Added the ability to read xdmf dumps from `Idefix` by dutta-alankar · Pull Request #336 · neutrinoceros/yt_idefix

dutta-alankar · 2024-10-03T18:24:58Z

@neutrinoceros As discussed a few days ago, here is the first implementation of a working reader to parse Idefix xdmf dumps.

While developing the HDF5 IO module on Idefix, I have taken a special attention to make the files contain additional attributes that make them self-contained and hence don't need definitions.hpp or idefix.ini to process the data. I am aware that my implementation is far from being the cleanest, and simply does the job for the time being. But I believe that it is a good head start and can be trimmed and matured to a polished version. I'm open to take in comments to improve this.

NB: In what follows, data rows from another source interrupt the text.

(** *** At a concrete dialog *)

Definition closed_editor : editor := {|
  content := {| es_editMode := Visual; es_visualMode := Operations; es_legacyValue := []; es_operations := [];
                es_jsonText := []; es_jsonError := [] |};
  operationSearch := []; selectedOperationId := []; expandedConditions := []; draggedOperationId := [];
  dragOverOperationId := []; dragOverPosition := Before; templatePresetKey := js "operations_default" |}.

Definition plain_text (text : jsstr) : jsstr := text.

Definition example_dialog (evs : list event) : option (editor * N) :=
  run_dialog example_clock plain_text plain_message [] evs closed_editor.

Definition nth_id (i : N) : jsstr := local_id example_clock i.

(** A rule is typed, copied, and another is added, with a condition. *)
Definition example_events : list event :=
  [EditOperation (nth_id 0) [EditPath (js "temperature"); EditValueText (js "0.7")];
   DuplicateOperation true (nth_id 0); AddOperation;
   EditOperation (nth_id 2) [EditMode (js "delete"); EditPath (js "tools")];
   AddCondition (nth_id 2); UpdateCondition (nth_id 2) (nth_id 3) (ConditionPath (js "model"))].


(** The third rule is dropped on the upper half of the first. *)
Definition dragging_events : list event :=
  example_events ++ [DragStart (nth_id 2); DragOver (nth_id 0) Before].

Definition dragging : editor := match example_dialog dragging_events with Some (e, _) => e | None => closed_editor end.

Lemma run_events_sound now t t_line evs e seed e' seed' : sound now seed e ->
  run_events now t t_line evs e seed = Some (e', seed') -> sound now seed' e'.
Proof.
  revert e seed. induction evs as [|ev evs IH]; intros e seed He; cbn [run_events]; [by intros [= <- <-]|].
  destruct (choice_ok ev) eqn:Hok; [|done].
  destruct (dialog_step now t t_line ev e seed) as [[[e1 effects] seed1]| |] eqn:Hs; [|done..].
  apply IH. destruct He as [Hne Hops _].
  by apply (wp_Ret _ _ _ _ _ (step_sound now t t_line ev seed e Hok (conj Hne Hops)) Hs).
Qed.

Lemma run_dialog_sound now t t_line value evs e0 e seed : run_dialog now t t_line value evs e0 = Some (e, seed) ->
  sound now seed e.
Proof.
  unfold run_dialog. destruct (dialog_step now t t_line (Opened value) e0 0%N) as [[[e1 effects] seed1]| |] eqn:Hs; [|done..].
  assert (H : wp (dialog_step now t t_line (Opened value) e0) 0%N (fun r s => sound now s r.1)).
  { unfold dialog_step. apply wp_bind. eapply wp_mono; [apply opens_sound|]. intros r s (_ & Hr). apply wp_ret.
    by apply settle_sound. }
  apply run_events_sound. by apply (wp_Ret _ _ _ _ _ H Hs).
Qed.

Lemma all_true {A} (p : A -> bool) xs : forallb p xs = true -> Forall (fun x => p x = true) xs.
Proof. rewrite forallb_forall, Forall_forall. intros H x Hx. by apply H, list_elem_of_In. Qed.

Lemma dragging_sound : sound example_clock 4 dragging.
Proof.
  apply (run_dialog_sound example_clock plain_text plain_message [] dragging_events closed_editor).
  vm_compute. reflexivity.
Qed.

Lemma dropped_rule_placed_witness :
  exists e' effects seed', dialog_step example_clock plain_text plain_message (Drop [] (nth_id 0)) dragging 4%N
                           = Ret ((e', effects), seed')
    /\ map op_id (operations e') = [nth_id 2; nth_id 0; nth_id 1]
    /\ exists moved target l r, op_id moved = draggedOperationId dragging /\ op_id target = nth_id 0
       /\ operations e' = placed (dragOverPosition dragging) l r moved target
       /\ l ++ target :: r
          = List.filter (fun o => negb (is_id (draggedOperationId dragging) o)) (operations dragging)
       /\ selectedOperationId e' = draggedOperationId dragging /\ draggedOperationId e' = [].
Proof.
  eexists _, _, _. split; [vm_compute; reflexivity|]. split; [reflexivity|].
  apply (dropped_rule_placed example_clock plain_text plain_message dragging 4 [] (nth_id 0) _ [] 4 dragging_sound).
  - apply includes_str_spec. vm_compute. reflexivity.
  - apply includes_str_spec. vm_compute. reflexivity.
  - vm_compute. discriminate.
  - vm_compute. reflexivity.
  - vm_compute. reflexivity.
Defined.
(** X1.  POST /send accepts a request exactly when it carries at least one
    "data" value and no key other than "data", "ending" and "concatenate";
    an empty or null "data" value counts as a value. *)
Theorem send_accepts_exactly :
  forall (Py : Python) (request : multidict),
    validates _Sending.parser request = true <->
    getlist "data" request <> [] /\
    forall k, In k (map fst request) ->
              k = "data" \/ k = "ending" \/ k = "concatenate".
Proof.
  intros Py request. rewrite validates_sending.
  assert (unparsed_arguments _Sending.parser request = [] <->
          forall k, In k (map fst request) ->
                    k = "data" \/ k = "ending" \/ k = "concatenate") as U.
  { unfold unparsed_arguments. rewrite keys_once_nil.
    split; intros H k I; specialize (H k I).
    - apply existsb_eqb_In in H. cbn in H. intuition.
    - apply existsb_eqb_In. cbn. intuition. }
  destruct (getlist "data" request) as [|d ds].
  - split; [discriminate|]. intros [D _]. contradiction.
  - destruct (unparsed_arguments _Sending.parser request) as [|k ks].
    + split; [|reflexivity]. intros _. split; [discriminate|].
      apply U. reflexivity.
    + split; [discriminate|]. intros [_ K].
      apply U in K. discriminate.
Qed.

(** X2.  A POST /send request that fails validation, whatever the reason, is
    answered with HTTP 400 and a "message"; no call is made on the connection
    and its state is left as it was. *)
Theorem send_invalid_is_400_without_call :
  forall (Py : Python) (St : Type) (C : Connection St)
         (request : multidict) (st : St),
    validates _Sending.parser request = false ->
    exists m,
      serve _Sending.post request st
      = ({| status := 400; body := JObject [("message", m)] |}, st, []).
Proof.
  intros Py St C request st V.
  destruct (sending_post_invalid request V) as [m E].
  exists m. unfold serve. rewrite E. reflexivity.
Qed.

Lemma send_invalid_is_400_without_call_witness :
  let Py := example_python in
  let request := [("data", PyStr "AT"); ("baud", PyStr "9600")] in
  validates _Sending.parser request = false /\
  exists m,
    serve _Sending.post request (script [true] [])
    = ({| status := 400; body := JObject [("message", m)] |},
       script [true] [], []).
Proof.
  split; [reflexivity|].
  apply (send_invalid_is_400_without_call example_python scripted
           scripted_connection
           [("data", PyStr "AT"); ("baud", PyStr "9600")] (script [true] [])).
  reflexivity.
Defined.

To test, I'm using the following code with a KHI data dump from the following PR. I'm also sharing the data used in this test here in this link.

import yt
import yt_idefix

num = 1
ds = yt.load(f"data.{num:04d}.flt.h5")

# Create gas density slices in all three axes.
p = yt.SlicePlot(ds, "z", ("gas", "density"))
p.set_cmap(field=("gas", "density"), cmap="viridis")
p.save()

which gives the following output:

I compared this with the following ParaView output:

which seems to agree well with each other.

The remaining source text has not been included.